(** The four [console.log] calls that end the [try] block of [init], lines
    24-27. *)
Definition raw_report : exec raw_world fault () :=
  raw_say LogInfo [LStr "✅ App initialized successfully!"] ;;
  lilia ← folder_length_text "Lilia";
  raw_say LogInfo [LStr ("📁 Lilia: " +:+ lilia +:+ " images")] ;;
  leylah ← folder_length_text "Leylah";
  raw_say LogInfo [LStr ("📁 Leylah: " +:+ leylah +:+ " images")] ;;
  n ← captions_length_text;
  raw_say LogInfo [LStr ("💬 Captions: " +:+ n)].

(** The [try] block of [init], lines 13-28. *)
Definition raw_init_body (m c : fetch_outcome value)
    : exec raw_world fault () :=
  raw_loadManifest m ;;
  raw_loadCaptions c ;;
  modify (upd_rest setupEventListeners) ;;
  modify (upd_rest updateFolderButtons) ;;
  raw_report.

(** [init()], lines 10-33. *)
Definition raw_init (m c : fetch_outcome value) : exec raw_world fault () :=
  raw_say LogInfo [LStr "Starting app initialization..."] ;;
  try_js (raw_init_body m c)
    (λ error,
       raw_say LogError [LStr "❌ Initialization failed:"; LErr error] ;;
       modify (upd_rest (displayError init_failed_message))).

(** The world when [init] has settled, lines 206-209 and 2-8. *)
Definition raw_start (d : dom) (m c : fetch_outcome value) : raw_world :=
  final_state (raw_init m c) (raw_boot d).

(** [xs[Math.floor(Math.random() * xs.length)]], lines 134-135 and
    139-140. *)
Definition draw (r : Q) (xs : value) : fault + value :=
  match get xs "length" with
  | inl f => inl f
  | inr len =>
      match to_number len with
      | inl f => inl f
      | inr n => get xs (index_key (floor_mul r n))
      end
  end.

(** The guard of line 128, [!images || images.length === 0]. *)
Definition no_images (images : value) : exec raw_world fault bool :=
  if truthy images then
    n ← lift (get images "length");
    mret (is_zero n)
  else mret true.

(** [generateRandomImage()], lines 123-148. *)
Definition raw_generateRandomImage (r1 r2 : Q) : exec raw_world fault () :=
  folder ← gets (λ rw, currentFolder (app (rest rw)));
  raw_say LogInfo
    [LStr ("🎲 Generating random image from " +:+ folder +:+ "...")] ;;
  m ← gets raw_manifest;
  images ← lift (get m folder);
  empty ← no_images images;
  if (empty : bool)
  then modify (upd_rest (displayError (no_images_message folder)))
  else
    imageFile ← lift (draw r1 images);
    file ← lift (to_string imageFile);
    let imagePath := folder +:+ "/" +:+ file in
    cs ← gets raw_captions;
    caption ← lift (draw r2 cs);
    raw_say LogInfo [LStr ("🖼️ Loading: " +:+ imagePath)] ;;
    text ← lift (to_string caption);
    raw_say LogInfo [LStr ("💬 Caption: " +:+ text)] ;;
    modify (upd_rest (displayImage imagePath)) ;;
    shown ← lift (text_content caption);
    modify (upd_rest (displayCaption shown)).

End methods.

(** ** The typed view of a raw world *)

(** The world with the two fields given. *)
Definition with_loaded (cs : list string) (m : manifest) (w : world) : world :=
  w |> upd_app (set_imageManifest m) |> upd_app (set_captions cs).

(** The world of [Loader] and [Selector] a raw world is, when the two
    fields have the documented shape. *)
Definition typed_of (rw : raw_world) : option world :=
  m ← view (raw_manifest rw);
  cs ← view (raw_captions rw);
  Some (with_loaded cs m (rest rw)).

····················

--- Work instructions ---
Working from the material above, reproduce it in full and unchanged.

--- Task response ---
(** The four [console.log] calls that end the [try] block of [init], lines
    24-27. *)
Definition raw_report : exec raw_world fault () :=
  raw_say LogInfo [LStr "✅ App initialized successfully!"] ;;
  lilia ← folder_length_text "Lilia";
  raw_say LogInfo [LStr ("📁 Lilia: " +:+ lilia +:+ " images")] ;;
  leylah ← folder_length_text "Leylah";
  raw_say LogInfo [LStr ("📁 Leylah: " +:+ leylah +:+ " images")] ;;
  n ← captions_length_text;
  raw_say LogInfo [LStr ("💬 Captions: " +:+ n)].

(** The [try] block of [init], lines 13-28. *)
Definition raw_init_body (m c : fetch_outcome value)
    : exec raw_world fault () :=
  raw_loadManifest m ;;
  raw_loadCaptions c ;;
  modify (upd_rest setupEventListeners) ;;
  modify (upd_rest updateFolderButtons) ;;
  raw_report.

(** [init()], lines 10-33. *)
Definition raw_init (m c : fetch_outcome value) : exec raw_world fault () :=
  raw_say LogInfo [LStr "Starting app initialization..."] ;;
  try_js (raw_init_body m c)
    (λ error,
       raw_say LogError [LStr "❌ Initialization failed:"; LErr error] ;;
       modify (upd_rest (displayError init_failed_message))).

(** The world when [init] has settled, lines 206-209 and 2-8. *)
Definition raw_start (d : dom) (m c : fetch_outcome value) : raw_world :=
  final_state (raw_init m c) (raw_boot d).

(** [xs[Math.floor(Math.random() * xs.length)]], lines 134-135 and
    139-140. *)
Definition draw (r : Q) (xs : value) : fault + value :=
  match get xs "length" with
  | inl f => inl f
  | inr len =>
      match to_number len with
      | inl f => inl f
      | inr n => get xs (index_key (floor_mul r n))
      end
  end.

(** The guard of line 128, [!images || images.length === 0]. *)
Definition no_images (images : value) : exec raw_world fault bool :=
  if truthy images then
    n ← lift (get images "length");
    mret (is_zero n)
  else mret true.

(** [generateRandomImage()], lines 123-148. *)
Definition raw_generateRandomImage (r1 r2 : Q) : exec raw_world fault () :=
  folder ← gets (λ rw, currentFolder (app (rest rw)));
  raw_say LogInfo
    [LStr ("🎲 Generating random image from " +:+ folder +:+ "...")] ;;
  m ← gets raw_manifest;
  images ← lift (get m folder);
  empty ← no_images images;
  if (empty : bool)
  then modify (upd_rest (displayError (no_images_message folder)))
  else
    imageFile ← lift (draw r1 images);
    file ← lift (to_string imageFile);
    let imagePath := folder +:+ "/" +:+ file in
    cs ← gets raw_captions;
    caption ← lift (draw r2 cs);
    raw_say LogInfo [LStr ("🖼️ Loading: " +:+ imagePath)] ;;
    text ← lift (to_string caption);
    raw_say LogInfo [LStr ("💬 Caption: " +:+ text)] ;;
    modify (upd_rest (displayImage imagePath)) ;;
    shown ← lift (text_content caption);
    modify (upd_rest (displayCaption shown)).

End methods.

(** ** The typed view of a raw world *)

(** The world with the two fields given. *)
Definition with_loaded (cs : list string) (m : manifest) (w : world) : world :=
  w |> upd_app (set_imageManifest m) |> upd_app (set_captions cs).

(** The world of [Loader] and [Selector] a raw world is, when the two
    fields have the documented shape. *)
Definition typed_of (rw : raw_world) : option world :=
  m ← view (raw_manifest rw);
  cs ← view (raw_captions rw);
  Some (with_loaded cs m (rest rw)).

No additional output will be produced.